The trick of telepathy was first performed by a pony in Netherland. It involved rubbing two stones marked A & B in a particular order. The order was:

Up. Up. Down. Down. Left. Right. Left. Right. Hit Stone B with A. Hit Stone A with B.

Konami, an almost defunct company in Japan called for copyright infringement and lost.

The first ever telepathic message a human being received through this startling new medium was, “Hay!”

That story hit the front page on Reddit and the next day on Digg. Its popularity was blemished slightly by accusations of ‘Photoshopped!’ by few commentators on those boards.

But the US quickly capitalised on this new technology by sending their troops to Netherland. A few of them landed in Holland and was about to retreat when a drunk goat told them it was the same place.

The US President made a public announcement to the citizens to unite in this coming of a new communication medium. However, it had long been proven that the only thing that really united Americans was a constant state of clinical paranoia.

The troops, though, couldn’t force Mr. Brinkerhoff to sell the pony.

“That is MY pony and my girls really love that pony.”

“But Mr. Brinkerhoff. It is a question of world peace,” Sgt. Fisher tried to convince.

Now, for a short aside on the question of world peace. After numerous attempts at cracking an answer to the question of world peace, it was finally solved. Quite unsurprisingly, in a Miss World pageant. It was answered by Miss Jamaica in the year 2017. And the answer was:

“Hmm… Can we discuss something else?”

“Schmatz to world peace. Pha!” Mr. Brinkerhoff continued. “I am not selling the pony at any cost.”

“I am sorry you don’t leave us any option other than to invade you.”

“Invade me? Isn’t that a bit hasty?”

“But that is our protocol.”

“I have stones. I will retaliate.”

“By any chance, do you happen to have vast reserves of oil underneath those stones?”

“I don’t think so.”

“In that case, Mr.
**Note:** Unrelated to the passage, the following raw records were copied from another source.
(** The cell mask of GLONASS. The signals of GLONASS are in the signal mask, but
    [set_DF396] does not know them: whatever is observed, no cell is announced, while the data
    of all of them follow. *)
Theorem glonass_cells_lost sort obs df394 df395 (Hr : Forall (fun p : Z * Observable => System p.2 = "R"%char) obs)
  (H4 : set_DF394 obs = Some df394) (H5 : set_DF395 obs = Some df395) :
  set_DF396 sort obs = Some (replicate (count df394 * count df395) false).
Proof.
  unfold set_DF396. rewrite H4, H5. cbn [mbind option_bind]. destruct ((count df395 =? 0)%nat || (count df394 =? 0)%nat) eqn:E.
  { apply orb_true_iff in E as [->%Nat.eqb_eq| ->%Nat.eqb_eq]; [rewrite Nat.mul_0_r|]; done. }
  assert (forall lsig lsat row col, mask_value lsig lsat row col obs = Some false) as Hc.
  { intros lsig lsat row col. clear -Hr. induction Hr as [|[c o] l Ho Hl IH]; [done|]. cbn [mask_value]. cbn [snd] in Ho.
    assert (mask_396 o = None) as ->. { unfold mask_396, is_sys. rewrite Ho. by rewrite !andb_false_r. }
    cbn [mbind option_bind]. by rewrite IH. }
  rewrite (mapM_const (count df394) (replicate (count df395) false)).
  - cbn [fmap option_fmap option_map]. f_equal. clear. induction (count df394) as [|n IH]; [done|].
    change (replicate (count df395) false ++ mjoin (replicate n (replicate (count df395) false)) = replicate (count df395 + n * count df395) false).
    by rewrite IH, <- replicate_add.
  - intros i. by apply mapM_const.
Qed.

(** ** Concrete observables *)

Definition observable (sys : Ascii.ascii) (s : string) (prn : Z) : Z * Observable :=
  (0, {| System := sys; Signal := s; obs_PRN := prn; Pseudorange_m := dbl_of_Z 22000000 |}).

Definition demo_obs : observables := [observable "G" "2S" 7; observable "G" "1C" 12; observable "G" "1C" 7; observable "G" "1C" 3].

Lemma msm_masks_describe_data_witness : exists df394 df395 df396 cells, set_DF394 demo_obs = Some df394 /\ set_DF395 demo_obs = Some df395 /\
  set_DF396 unstable_sort demo_obs = Some df396 /\ masked (pairs (ones 1 df394) (ones 1 df395)) df396 ≡ₚ key <$> cells /\
  masked (pairs (ones 1 df394) (ones 1 df395)) df396 = [(3, 2); (7, 2); (7, 15); (12, 2)] /\ prn_of <$> cells = [3; 7; 7; 12].
Proof.
  destruct (msm_masks_describe_data unstable_sort demo_obs) as (df394 & df395 & df396 & cells & sats & H4 & H5 & H6 & _ & _ & (Hc & Hs & _) & _).
  - repeat constructor; vm_compute; congruence.
  - repeat constructor; eexists; vm_compute; reflexivity.
  - apply (bool_decide_unpack _). vm_compute. exact I.
  - exists df394, df395, df396, cells. split; [exact H4|]. split; [exact H5|]. split; [exact H6|]. split; [exact Hc|]. rewrite <- Hs.
    vm_compute in H4, H5, H6. injection H4 as <-. injection H5 as <-. injection H6 as <-. vm_compute. split; reflexivity.
Defined.

Lemma glonass_cells_lost_witness : set_DF396 stable_sort [observable "R" "1C" 4; observable "R" "1C" 9] = Some [false; false].
Proof.
  pose proof (glonass_cells_lost stable_sort [observable "R" "1C" 4; observable "R" "1C" 9]) as H. etransitivity.
  - apply H; [repeat constructor|vm_compute; reflexivity|vm_compute; reflexivity].
  - vm_compute. reflexivity.
Defined.

(** The cells as the masks announce them, and as the data follow. *)
Definition cells_of_masks (sort : forall A : Type, (A -> A -> bool) -> list A -> list A) (obs : observables) : option (list (Z * Z)) :=
  df394 ← set_DF394 obs; df395 ← set_DF395 obs; df396 ← set_DF396 sort obs; Some (masked (pairs (ones 1 df394) (ones 1 df395)) df396).
Definition cells_of_data (sort : forall A : Type, (A -> A -> bool) -> list A -> list A) (obs : observables) : option (list (Z * Z)) :=
  match ordered_cells sort obs with Some v => Some (key <$> v) | None => None end.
Brinkerhoff, you leave us no option other than to bargain for your pony.”

“It’s a very healthy pony, ye know. It will cost a lot.”

Sgt. Fisher didn’t have an immediate response to that. What he did have was a live connection to all the world leaders who were waiting online, listening to classic Britney Spears songs from the 90’s.

“So how much is he asking for?” asked the Tahitian world leader.

“I didn’t ask him that,” replied Sgt. Fisher.

“Then how are we supposed to bargain?” Mr. Uthamankutty from India quickly pointed out.

“Why don’t we set a bail out price for the pony and just bail it the heck outta there?” quipped Palin from the USA.

And that was it. The conference finally decided on a bail out figure of 7 billion dollars for the pony.

Mr. Brinkerhoff accepted the offer at the first go.

Since then, many stones had been rubbed together. Hippies claimed they always knew about getting stoned and decided to stick to hash.

And now; even as the American President made telepathic love to a housekeeper in Raj Bhavan, Bhaskar stood under the Metro railway track in MG Road, Bangalore and tried to conjure up a Banyan tree.